** THE TASK **
When you reach the line containing "(** Nearest integer" in the entries below, start writing out each line exactly, and stop after the line containing "(** After [k]".

(Collected data entries)
++++
(** * Manifold geometry kernel: structs.h and the mesh exporter

    A shallow embedding of [src/utilities/include/structs.h] (Signum, CCW,
    sind/cosd, MeshRelation::UVW, Box) and of [ExportMesh] from the mesh
    I/O translation unit.

    The C++ type [float] is IEEE-754 binary32.  It is modelled by the
    Standard Library's [spec_float] at precision 24 and maximal exponent
    128, with the library's correctly rounded operations, so every
    definition below evaluates on concrete inputs.  A value of
    [spec_float] is a binary32 number when [is_float32] holds; what is
    proved for every [float] holds for the binary32 numbers in particular,
    monotonicity of the arithmetic is proved for binary32 numbers, and the
    counterexamples are binary32 numbers.  [int] is modelled by [Z]; the
    code never leaves the 32-bit range on the paths studied. *)

From Stdlib Require Import ZArith Bool List Lia String Ascii.
From Stdlib Require Import SpecFloat.
Import ListNotations.
Local Open Scope Z_scope.

(** ** IEEE-754 binary32 *)

Module F32.

Definition prec : Z := 24.
Definition emax : Z := 128.

Definition float : Type := spec_float.

Definition is_float32 (x : float) : bool := valid_binary prec emax x.

Definition fadd : float -> float -> float := SFadd prec emax.
Definition fsub : float -> float -> float := SFsub prec emax.
Definition fmul : float -> float -> float := SFmul prec emax.
Definition fdiv : float -> float -> float := SFdiv prec emax.
Definition fneg : float -> float := SFopp.
Definition fabs : float -> float := SFabs.

(** The comparison operators of C++ on floats: every comparison with a
    NaN is false. *)
Definition flt (x y : float) : bool := SFltb x y.
Definition fle (x y : float) : bool := SFleb x y.
Definition feq (x y : float) : bool := SFeqb x y.
Definition fgt (x y : float) : bool := flt y x.
Definition fge (x y : float) : bool := fle y x.

(** Integer literals and exactly representable integers. *)
Definition of_Z (z : Z) : float := binary_normalize prec emax z 0 false.

Definition f0 : float := S754_zero false.
Definition f1 : float := Eval cbv in of_Z 1.
Definition finf : float := S754_infinity false.
Definition fninf : float := S754_infinity true.
Definition fnan : float := S754_nan.

Definition is_nan (x : float) : bool :=
  match x with S754_nan => true | _ => false end.

Definition is_zero (x : float) : bool :=
  match x with S754_zero _ => true | _ => false end.

(** [std::isfinite]. *)
Definition isfinite (x : float) : bool :=
  match x with S754_zero _ | S754_finite _ _ _ => true | _ => false end.

(** The sign bit of a number; [false] for a NaN. *)
Definition sign_bit (x : float) : bool :=
  match x with
  | S754_zero s | S754_infinity s | S754_finite s _ _ => s
  | S754_nan => false
  end.

(** *** The order of [SFcompare] as a lexicographic order on keys

    Away from NaN, [SFcompare] orders numbers by class and sign first,
    then by exponent, then by mantissa.  Both zeros share one key. *)

Definition k1 (x : float) : Z :=
  match x with
  | S754_nan | S754_zero _ => 0
  | S754_infinity false => 2
  | S754_infinity true => -2
  | S754_finite false _ _ => 1
  | S754_finite true _ _ => -1
  end.

Definition k2 (x : float) : Z :=
  match x with
  | S754_finite false _ e => e
  | S754_finite true _ e => - e
  | _ => 0
  end.

Definition k3 (x : float) : Z :=
  match x with
  | S754_finite false m _ => Zpos m
  | S754_finite true m _ => Zneg m
  | _ => 0
  end.

Definition key_lt (x y : float) : Prop :=
  k1 x < k1 y
  \/ (k1 x = k1 y /\ (k2 x < k2 y \/ (k2 x = k2 y /\ k3 x < k3 y))).

Definition key_eq (x y : float) : Prop :=
  k1 x = k1 y /\ k2 x = k2 y /\ k3 x = k3 y.

Definition key_le (x y : float) : Prop := key_lt x y \/ key_eq x y.

(** Not a NaN. *)
Definition num (x : float) : Prop := is_nan x = false.

(** A number whose sign bit is [s]. *)
Definition signed (s : bool) (x : float) : Prop :=
  num x /\ sign_bit x = s.

(** Equal, or both a zero: what no comparison can tell apart. *)
Definition fequiv (x y : float) : Prop :=
  x = y \/ (is_zero x = true /\ is_zero y = true).

(** *** Exact views used by the C library model *)

(** Nearest integer to [a / b] for [0 <= a] and [0 < b], ties to even. *)
Definition div_nearest_even (a b : Z) : Z :=
  let q := Z.quot a b in
  let r := a - q * b in
  match Z.compare (2 * r) b with
  | Lt => q
  | Gt => q + 1
  | Eq => if Z.even q then q else q + 1
  end.

(** [remquo] of the C library (C11 7.12.10.3, IEEE-754 remainder): with
    [n] the integer nearest to the exact quotient [x / y] (ties to even),
    the result is [x - n * y], which is exact; [quo] has the sign of
    [x / y] and a magnitude congruent to [|n|] modulo [2^3], the number of
    low bits every implementation has to provide. *)
Definition remquo (x y : float) : float * Z :=
  match x, y with
  | S754_nan, _ | _, S754_nan => (S754_nan, 0)
  | S754_infinity _, _ | _, S754_zero _ => (S754_nan, 0)
  | _, S754_infinity _ => (x, 0)
  | S754_zero _, S754_finite _ _ _ => (x, 0)
  | S754_finite sx mx ex, S754_finite sy my ey =>
      let e0 := Z.min ex ey in
      let X := Zpos mx * 2 ^ (ex - e0) in
      let Y := Zpos my * 2 ^ (ey - e0) in
      let n := div_nearest_even X Y in
      let r := cond_Zopp sx (X - n * Y) in
      (binary_normalize prec emax r e0 sx, cond_Zopp (xorb sx sy) (n mod 8))
  end.

End F32.

(** ** The rounding of [SFadd] and [SFmul] as integer arithmetic

    The definitions below describe, with integer division, what
    [binary_round_aux] computes on an exact input; the properties relate
    them to the library's definitions. *)

Module Rounding.
Import F32.

(** Round to nearest, ties to even, of [m / 2^k]. *)
Definition rne (m k : Z) : Z :=
  let q := m / 2 ^ k in
  match 2 * (m mod 2 ^ k) ?= 2 ^ k with
  | Lt => q
  | Eq => if Z.even q then q else q + 1
  | Gt => q + 1
  end.

Definition loc_of (rem h : Z) : location :=
  if rem =? 0 then loc_Exact else loc_Inexact (2 * rem ?= h).

(** After [k] one-bit shifts of [m]: the quotient by [2^k] and the place
    of the remainder relative to one half. *)
Definition shr_inv (m k : Z) (r : shr_record) : Prop :=
  shr_m r = m / 2 ^ k /\ loc_of_shr_record r = loc_of (m mod 2 ^ k) (2 ^ k).

(** The two stages of [binary_round_aux] on an exact input, and the
    classification of the outcome. *)
Definition round_to (m e E : Z) : Z * Z :=
  if 0 <? E - e then (rne m (E - e), E) else (m, e).

Definition shift_to (m e E : Z) : Z * Z :=
  if 0 <? E - e then (m / 2 ^ (E - e), E) else (m, e).

Definition fexp32 (d : Z) : Z := fexp prec emax d.

Definition round_pos (m e : Z) : Z * Z :=
  let '(m1, e1) := round_to m e (fexp32 (Zdigits2 m + e)) in
  shift_to m1 e1 (fexp32 (Zdigits2 m1 + e1)).

Definition finish (s : bool) (me : Z * Z) : float :=
  match fst me with
  | Z0 => S754_zero s
  | Zpos p => if snd me <=? emax - prec then S754_finite s p (snd me)
              else S754_infinity s
  | Zneg _ => S754_nan
  end.

(** The value of a finite number in units of [2^-149], the smallest
    positive binary32 number. *)
Definition units (x : float) : Z :=
  match x with
  | S754_finite s m e => cond_Zopp s (Zpos m * 2 ^ (e + 149))
  | _ => 0
  end.

Definition valid (x : float) : Prop := is_float32 x = true.

Definition BN (z e : Z) : float := binary_normalize prec emax z e false.

End Rounding.

(** ** The parts of GLM the code uses *)

Module Glm.
Import F32.

Module vec2.
Record t : Type := mk { x : float; y : float }.
End vec2.

Module vec3.
Record t : Type := mk { x : float; y : float; z : float }.
End vec3.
++++
** SOLVED PROBLEM **
(** Nearest integer to [a / b] for [0 <= a] and [0 < b], ties to even. *)
Definition div_nearest_even (a b : Z) : Z :=
  let q := Z.quot a b in
  let r := a - q * b in
  match Z.compare (2 * r) b with
  | Lt => q
  | Gt => q + 1
  | Eq => if Z.even q then q else q + 1
  end.

(** [remquo] of the C library (C11 7.12.10.3, IEEE-754 remainder): with
    [n] the integer nearest to the exact quotient [x / y] (ties to even),
    the result is [x - n * y], which is exact; [quo] has the sign of
    [x / y] and a magnitude congruent to [|n|] modulo [2^3], the number of
    low bits every implementation has to provide. *)
Definition remquo (x y : float) : float * Z :=
  match x, y with
  | S754_nan, _ | _, S754_nan => (S754_nan, 0)
  | S754_infinity _, _ | _, S754_zero _ => (S754_nan, 0)
  | _, S754_infinity _ => (x, 0)
  | S754_zero _, S754_finite _ _ _ => (x, 0)
  | S754_finite sx mx ex, S754_finite sy my ey =>
      let e0 := Z.min ex ey in
      let X := Zpos mx * 2 ^ (ex - e0) in
      let Y := Zpos my * 2 ^ (ey - e0) in
      let n := div_nearest_even X Y in
      let r := cond_Zopp sx (X - n * Y) in
      (binary_normalize prec emax r e0 sx, cond_Zopp (xorb sx sy) (n mod 8))
  end.

End F32.

(** ** The rounding of [SFadd] and [SFmul] as integer arithmetic

    The definitions below describe, with integer division, what
    [binary_round_aux] computes on an exact input; the properties relate
    them to the library's definitions. *)

Module Rounding.
Import F32.

(** Round to nearest, ties to even, of [m / 2^k]. *)
Definition rne (m k : Z) : Z :=
  let q := m / 2 ^ k in
  match 2 * (m mod 2 ^ k) ?= 2 ^ k with
  | Lt => q
  | Eq => if Z.even q then q else q + 1
  | Gt => q + 1
  end.

Definition loc_of (rem h : Z) : location :=
  if rem =? 0 then loc_Exact else loc_Inexact (2 * rem ?= h).

(** After [k] one-bit shifts of [m]: the quotient by [2^k] and the place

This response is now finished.